Hoy día, en la época que vivimos, y algunos sufrimos, lo que se lleva, lo que está verdaderamente de moda, es la música sin músicos. Bien sea en formato emepetrés u otros desafortunados sucedáneos. Todo un avance, como comprenderán, pero de cangrejos.

Tengo dicho a mis queridísimos compañeros, y a muchos de mis amigos, que cuando yo sea todo un abuelito, de esos pesados que están todo el día contando cuentos a sus nietos, probablemente los únicos seres que les escuchan, porque seguramente sean los únicos que les entienden, mi pequeña familia no se va a creer que cuando yo era un joven y gallardo mozo, además de buen muchacho, también era músico. ¿Y eso qué es? Me preguntarán con esa ingenuidad e inocencia que inexorablemente perderán con el pasar de la vida. Y yo, qué quieren que les diga, no sé si sabré responderles de un modo adecuado.

Probablemente defenderé que se trataba, ya en mi época, de un oficio en vías de extinción, en algunos sitios mal visto, y en otros peor remunerado, solamente culpable de divertir y entretener a la gente y, al menos momentáneamente, hacerla olvidar los problemas que la acucian e impiden, durante gran parte de su vida, ser ella misma.

Pero esta definición desinteresada, y ustedes dirán que infundadamente catastrofista, seguramente sea insuficiente para detener el fin a medio plazo de un gremio barrido por simples discotecas inanimadas, aunque ciertamente sean más rentables.
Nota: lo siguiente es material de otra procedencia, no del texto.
(* ===== verification/Canonical.v ===== *)
(** * The canonical event tables

    [CanonicalWriteTables] of [crates/nmp-store/src/redb_store/canonical.rs]:
    the note, local and observation columns of every event, the raw-id map, the
    interned relay dictionary with its reference counts, and the two surrogate
    allocators.

    The [EVENTS] tree holds three columns per event key; its key layout
    ([Schema.event_columns_contiguous]) makes each column a map of its own.  A
    note is the event itself: the binary codec is not part of this component.
    [None] is a [PersistenceError], on which the transaction is dropped. *)

From S2P Require Import Prelude Grammar Coverage.

Abbreviation EventKey := N (only parsing).
Abbreviation RelayKey := N (only parsing).

(** ** Rows as callers see them *)

Record Provenance := mkProv { pv_seen : gmap RelayUrl N; pv_local : option LocalOrigin }.
Record StoredEvent := mkStored { se_event : Event; se_provenance : Provenance }.

#[global] Instance Provenance_eq_dec : EqDecision Provenance.
Proof. solve_decision. Defined.
#[global] Instance StoredEvent_eq_dec : EqDecision StoredEvent.
Proof. solve_decision. Defined.

(** [Provenance::merge_observation]: the map it leaves and whether it grew. *)
Definition provenance_merge (p : Provenance) (relay : RelayUrl) (at_ : N) : bool * Provenance :=
  match pv_seen p !! relay with
  | None => (true, mkProv (<[relay := at_]> (pv_seen p)) (pv_local p))
  | Some existing =>
      if (existing <? at_)%N then (true, mkProv (<[relay := at_]> (pv_seen p)) (pv_local p))
      else (false, p)
  end.

(** [Provenance::visible_under_pin]. *)
Definition visible_under_pin (p : Provenance) (pinned : gset RelayUrl) : bool :=
  bool_decide (is_Some (pv_local p)) || bool_decide (dom (pv_seen p) ∩ pinned ≠ ∅).

(** ** The tables *)

Record Canonical := mkCanonical {
  c_rows : gmap EventKey Event;
  c_locals : gmap EventKey LocalOrigin;
  c_observations : gmap (EventKey * RelayKey) N;
  c_event_ids : gmap EventId EventKey;
  c_relays : gmap RelayKey (N * RelayUrl);
  c_relay_ids : gmap RelayUrl RelayKey;
  c_meta_event : option N;
  c_meta_relay : option N;
  c_next_event_key : EventKey;
  c_next_relay_key : RelayKey;
  c_event_dirty : bool;
  c_relay_dirty : bool;
  c_relay_ref_counts : gmap RelayKey N
}.

Definition set_rows f c := mkCanonical (f (c_rows c)) (c_locals c) (c_observations c) (c_event_ids c)
  (c_relays c) (c_relay_ids c) (c_meta_event c) (c_meta_relay c) (c_next_event_key c)
  (c_next_relay_key c) (c_event_dirty c) (c_relay_dirty c) (c_relay_ref_counts c).
Definition set_locals f c := mkCanonical (c_rows c) (f (c_locals c)) (c_observations c) (c_event_ids c)
  (c_relays c) (c_relay_ids c) (c_meta_event c) (c_meta_relay c) (c_next_event_key c)
  (c_next_relay_key c) (c_event_dirty c) (c_relay_dirty c) (c_relay_ref_counts c).
Definition set_observations f c := mkCanonical (c_rows c) (c_locals c) (f (c_observations c)) (c_event_ids c)
  (c_relays c) (c_relay_ids c) (c_meta_event c) (c_meta_relay c) (c_next_event_key c)
  (c_next_relay_key c) (c_event_dirty c) (c_relay_dirty c) (c_relay_ref_counts c).
Definition set_event_ids f c := mkCanonical (c_rows c) (c_locals c) (c_observations c) (f (c_event_ids c))
  (c_relays c) (c_relay_ids c) (c_meta_event c) (c_meta_relay c) (c_next_event_key c)
  (c_next_relay_key c) (c_event_dirty c) (c_relay_dirty c) (c_relay_ref_counts c).
Definition set_relays f g c := mkCanonical (c_rows c) (c_locals c) (c_observations c) (c_event_ids c)
  (f (c_relays c)) (g (c_relay_ids c)) (c_meta_event c) (c_meta_relay c) (c_next_event_key c)
  (c_next_relay_key c) (c_event_dirty c) (c_relay_dirty c) (c_relay_ref_counts c).
Definition set_ref_counts f c := mkCanonical (c_rows c) (c_locals c) (c_observations c) (c_event_ids c)
  (c_relays c) (c_relay_ids c) (c_meta_event c) (c_meta_relay c) (c_next_event_key c)
  (c_next_relay_key c) (c_event_dirty c) (c_relay_dirty c) (f (c_relay_ref_counts c)).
Y vamos a terminar asistiendo al declive de una profesión que está siendo bruscamente apartada por los gustos exóticos y acomodaticios de una juventud que, creyendo descubrir un nuevo mundo, no hacen otra cosa que caer en los mismos errores que, durante mucho tiempo, han lastrado a sus padres.

En el momento en que tocábamos dicha tecla, tengo que decirlo, la conversación devino en nostalgia, tristeza, algo de melancolía. Y todos coincidimos, algo filosóficamente, en que parece que el mundo tiene asimilado un imperativo apodíctico cuya idea fundamental es que hay que evolucionar, caminar, avanzar hacia un destino incierto, y que se presume mucho mejor por el mero hecho de ser distinto, o simplemente calificado de moderno.

Para paladear: “Cuando considero la vida, todo es engaño;/ engatusados por la esperanza, los hombres favorecen el apaño./ Confiemos, adelante, y pensemos que el mañana saldrá a cuenta;/ es el mañana más falso que la previa jornada incruenta;/ empeora la cosa, y aunque diga que hemos de ser bendecidos/ con nuevas alegrías, nos arrebata lo que hayamos poseído./ ¡Extraño linaje! Nadie volvería a vivir los años pasados,/ aunque todos esperan placer en los todavía no restados, y de las heces de la vida piensan recibir/ lo que el primer brío no les pudo infundir”. John Dryden, Vida de Samuel Johnson, de James Boswell.